The House of Saud does not forget, or forgive, the Palestinian track record of intra-Arab terrorism and treachery, most notably the 1990 Palestinian collaboration with Saddam Hussein’s invasion of Kuwait, which was the Palestinians’ most generous Arab host. Riyadh is convinced . . . that a Palestinian state would constitute another rogue anti-Saudi regime, [and that] the Palestinian Authority and Hamas [are] active or potential allies of Turkey’s Recep Tayyip Erdogan, Iran’s ayatollahs, Hizballah, and the Muslim Brotherhood, [all of] which aim to topple the House of Saud.

At the same time, Saudi ties with Israel have expanded substantially—militarily, commercially, technologically, medically, and agriculturally—despite the lack of progress on the Palestinian issue and in the face of mutual threats and challenges. [The] House of Saud . . . considers Israel an essential, reliable, and effective ally in the face of these threats. While the United States is, by far, a more significant ally of Saudi Arabia, its reliability was deeply eroded in Riyadh during the 2009-2016 U.S.-Iran honeymoon.
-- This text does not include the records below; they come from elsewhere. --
(* ===== verification/Mkfs.v ===== *)
(** * mkfs/mkfs.c: building the first file system

    mkfs writes a disk image sector by sector, on the build machine: the super
    block, an inode per file, the root directory, the contents, and last the
    free map. The image is a map from sectors to their bytes with the length of
    the file that holds it (a read past the end fails, a write extends it); the
    host is little-endian, as the code that stores sb.magic without conversion
    requires. The results of read() on an input file are given as the list of
    its pieces, and a failed open() as [None]; die() and assert() stop the
    program. *)
From stdpp Require Import base list numbers strings.
From Stdlib Require Import ZArith Lia.
From S2P Require Import Ulib Prelude Memlayout BufCache Fs.

Definition NINODES : Z := 200.
Definition nbitmap : Z := FSSIZE / BPB + 1.
Definition ninodeblocks : Z := NINODES / IPB + 1.
Definition nlog : Z := LOGBLOCKS + 1.
Definition nmeta : Z := 2 + nlog + ninodeblocks + nbitmap.
Definition nblocks : Z := FSSIZE - nmeta.

Record mkst := Mk { img : Z -> bytes; nsect : Z; freeinode : Z; freeblock : Z }.
Definition set_img (b : Z -> bytes) (n : Z) (s : mkst) : mkst := Mk b n (freeinode s) (freeblock s).
Definition set_freeinode (i : Z) (s : mkst) : mkst := Mk (img s) (nsect s) i (freeblock s).
Definition set_freeblock (b : Z) (s : mkst) : mkst := Mk (img s) (nsect s) (freeinode s) b.
Abbreviation K := (M mkst).

(** y written byte by byte in RISC-V order, and read back as the host's short
    or int *)
Definition xshort (x : Z) : Z :=
  ld16 (fupd (fupd (fun _ => 0) 0 (u8 x)) 1 (u8 (Z.shiftr x 8))) 0.
Definition xint (x : Z) : Z :=
  ld32 (fupd (fupd (fupd (fupd (fun _ => 0) 0 (u8 x)) 1 (u8 (Z.shiftr x 8))) 2 (u8 (Z.shiftr x 16))) 3 (u8 (Z.shiftr x 24))) 0.

(** lseek to sec * BSIZE, which is an unsigned int *)
Definition sector (sec : Z) : Z := u32 (sec * BSIZE) / BSIZE.
Definition wsect (sec : Z) (buf : bytes) : K unit :=
  modify (fun s => set_img (fupd (img s) (sector sec) (blit (img s (sector sec)) 0 buf 0 BSIZE)) (Z.max (nsect s) (sector sec + 1)) s).
Definition rsect (sec : Z) : K bytes :=
  n <- gets nsect ;;
  if n <=? sector sec then panic "read" else gets (fun s => img s (sector sec)).

(** The super block that main fills in *)
Definition mk_sb : superblock :=
  Superblock FSMAGIC (xint FSSIZE) (xint nblocks) (xint NINODES) (xint nlog) (xint 2) (xint (2 + nlog)) (xint (2 + nlog + ninodeblocks)).
Definition sb_bytes (x : superblock) : bytes :=
  st32 (st32 (st32 (st32 (st32 (st32 (st32 (st32 (fun _ => 0) 0 (sb_magic x)) 4 (sb_size x)) 8 (sb_nblocks x)) 12 (sb_ninodes x))
    16 (sb_nlog x)) 20 (sb_logstart x)) 24 (sb_inodestart x)) 28 (sb_bmapstart x).

Definition winode (inum : Z) (ip : dinode) : K unit :=
  let bn := IBLOCK inum mk_sb in
  buf <- rsect bn ;;
  wsect bn (write_dinode ip (ino_off inum) buf).
Definition rinode (inum : Z) : K dinode :=
  buf <- rsect (IBLOCK inum mk_sb) ;;
  ret (read_dinode buf (ino_off inum)).

Definition ialloc (type : Z) : K Z :=
  inum <- gets freeinode ;;
  modify (set_freeinode (u32 (inum + 1))) ;;;
  winode inum (Dinode (i16 (xshort type)) 0 0 (i16 (xshort 1)) (xint 0) (fun _ => 0)) ;;;
  ret inum.

(** buf[i / 8] = buf[i / 8] | (0x1 << (i % 8)) for the first [n] blocks *)
Fixpoint mark_used (n : nat) (i : Z) (buf : bytes) : bytes :=
  match n with
  | O => buf
  | S n' => mark_used n' (i + 1) (fupd buf (i / 8) (u8 (Z.lor (buf (i / 8)) (Z.shiftl 1 (i mod 8)))))
  end.
Definition balloc (used : Z) : K unit :=
  assert_or (used <? BPB) "used < BPB" ;;;
  wsect (sb_bmapstart mk_sb) (mark_used (Z.to_nat used) 0 (fun _ => 0)).

(** freeblock++ *)
Definition next_block : K Z :=
  b <- gets freeblock ;;
  modify (set_freeblock (u32 (b + 1))) ;;;
  ret b.

Definition with_daddr (k v : Z) (d : dinode) : dinode :=
  Dinode (d_type d) (d_major d) (d_minor d) (d_nlink d) (d_size d) (fupd (d_addrs d) k v).
Definition with_dsize (z : Z) (d : dinode) : dinode :=
  Dinode (d_type d) (d_major d) (d_minor d) (d_nlink d) z (d_addrs d).

(** The sector x of block fbn of the file, allocated if it is new *)
Definition file_block (fbn : Z) (din : dinode) : K (Z * dinode) :=
  if fbn <? NDIRECT then
    din <- (if xint (d_addrs din fbn) =? 0 then b <- next_block ;; ret (with_daddr fbn (xint b) din) else ret din) ;;
    ret (xint (d_addrs din fbn), din)
  else
    din <- (if xint (d_addrs din NDIRECT) =? 0 then b <- next_block ;; ret (with_daddr NDIRECT (xint b) din) else ret din) ;;
    indirect <- rsect (xint (d_addrs din NDIRECT)) ;;
    let o := 4 * (fbn - NDIRECT) in
    if ld32 indirect o =? 0 then
      b <- next_block ;;
      let indirect := st32 indirect o (xint b) in
      wsect (xint (d_addrs din NDIRECT)) indirect ;;;
      ret (xint (ld32 indirect o), din)
    else ret (xint (ld32 indirect o), din).

(** The locals n, off, the index of p in the caller's buffer, and din *)
Definition iappend_body (xp : bytes) : Z * Z * Z * dinode -> K (Z * Z * Z * dinode + Z * dinode) := fun '(n, off, p, din) =>
  if 0 <? n then
    let fbn := off / BSIZE in
    assert_or (fbn <? MAXFILE) "fbn < MAXFILE" ;;;
    r <- file_block fbn din ;;
    let n1 := Z.min n ((fbn + 1) * BSIZE - off) in
    buf <- rsect (fst r) ;;
    wsect (fst r) (blit buf (off - fbn * BSIZE) xp p n1) ;;;
    ret (inl (n - n1, u32 (off + n1), p + n1, snd r))
  else ret (inr (off, din)).
Definition iappend (inum : Z) (xp : bytes) (n : Z) : K unit :=
  din <- rinode inum ;;
  r <- loop (Z.to_nat (n / BSIZE + 3)) (iappend_body xp) (n, xint (d_size din), 0, din) ;;
  winode inum (with_dsize (xint (fst r)) (snd r)).

(** A struct dirent: bzero, de.inum and the name *)
Definition dirent (inum : Z) (name : chars) : bytes := store_list (st16 (fun _ => 0) 0 (xshort inum)) 2 name.

(** The name in the file system: without user/ and a leading underscore *)
Definition user_prefix : chars := [117; 115; 101; 114; 47].
Definition drop_user (arg : chars) : chars := if bool_decide (take 5 arg = user_prefix) then drop 5 arg else arg.
Definition drop_underscore (name : chars) : chars := match name with c :: name' => if c =? 95 then name' else name | [] => name end.

(** while ((cc = read(fd, buf, sizeof(buf))) > 0) iappend(inum, buf, cc); *)
Fixpoint copy_file (inum : Z) (pieces : list (list Z)) : K unit :=
  match pieces with
  | [] => ret tt
  | c :: pieces' => iappend inum (store_list (fun _ => 0) 0 c) (Z.of_nat (length c)) ;;; copy_file inum pieces'
  end.

Abbreviation input := (chars * option (list (list Z)))%type.
Definition add_file (rootino : Z) (f : input) : K unit :=
  let shortname := drop_user (fst f) in
  assert_or (bool_decide (47 ∉ shortname)) "index(shortname, '/') == 0" ;;;
  match snd f with
  | None => panic "open"
  | Some pieces =>
      let shortname := drop_underscore shortname in
      assert_or (Z.of_nat (length shortname) <=? DIRSIZ) "strlen(shortname) <= DIRSIZ" ;;;
      inum <- ialloc T_FILE ;;
      iappend rootino (dirent inum shortname) DIRENT_SIZE ;;;
      copy_file inum pieces
  end.
Fixpoint add_files (rootino : Z) (files : list input) : K unit :=
  match files with [] => ret tt | f :: files' => add_file rootino f ;;; add_files rootino files' end.

(** fix size of root inode dir *)
Definition fix_root (rootino : Z) : K unit :=
  din <- rinode rootino ;;
  let off := xint (d_size din) in
  let off := u32 ((off / BSIZE + 1) * BSIZE) in
  winode rootino (with_dsize (xint off) din).

(** main, from the opened image on *)
Definition main (files : list input) : K unit :=
  modify (set_freeblock nmeta) ;;;
  for_loop (Z.to_nat FSSIZE) 0 (fun i => wsect i (fun _ => 0)) ;;;
  wsect 1 (sb_bytes mk_sb) ;;;
  rootino <- ialloc T_DIR ;;
  assert_or (rootino =? ROOTINO) "rootino == ROOTINO" ;;;
  iappend rootino (dirent rootino [46]) DIRENT_SIZE ;;;
  iappend rootino (dirent rootino [46; 46]) DIRENT_SIZE ;;;
  add_files rootino files ;;;
  fix_root rootino ;;;
  used <- gets freeblock ;;
  balloc used.

(** The new image: an empty file, freeinode = 1 *)
Definition mkfs_init : mkst := Mk (fun _ _ => 0) 0 1 0.
Definition mkfs (files : list input) : outcome mkst unit := main files mkfs_init.

Example mkfs_run :
  match mkfs [([117; 115; 101; 114; 47; 95; 97], Some [[1; 2; 3]; [4; 5]]); ([98], Some [])] with
  | Ret _ s => (freeinode s, freeblock s, (fun o => img s 48 o) <$> seqZ 0 6,
                let d := read_dinode (img s (IBLOCK 2 mk_sb)) (ino_off 2) in (d_type d, d_size d, d_addrs d 0, d_addrs d 1),
                d_size (read_dinode (img s (IBLOCK 1 mk_sb)) (ino_off 1)))
               = (4, 49, [1; 2; 3; 4; 5; 0], (2, 5, 48, 0), 1024)
  | _ => False
  end.
Proof. vm_compute. reflexivity. Qed.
Israel’s posture of deterrence is based—to a large extent—on topographic high grounds (the Golan Heights and the Judea and Samaria mountain ridges), which have transformed Israel into a key regional force-multiplier, bolstering the national security of Jordan, Saudi Arabia, and other pro-U.S. Arab regimes. A retreat from these high grounds would demolish Israel’s posture of deterrence, denying Saudi Arabia and all other pro-U.S. Arab regimes a critical line of defense.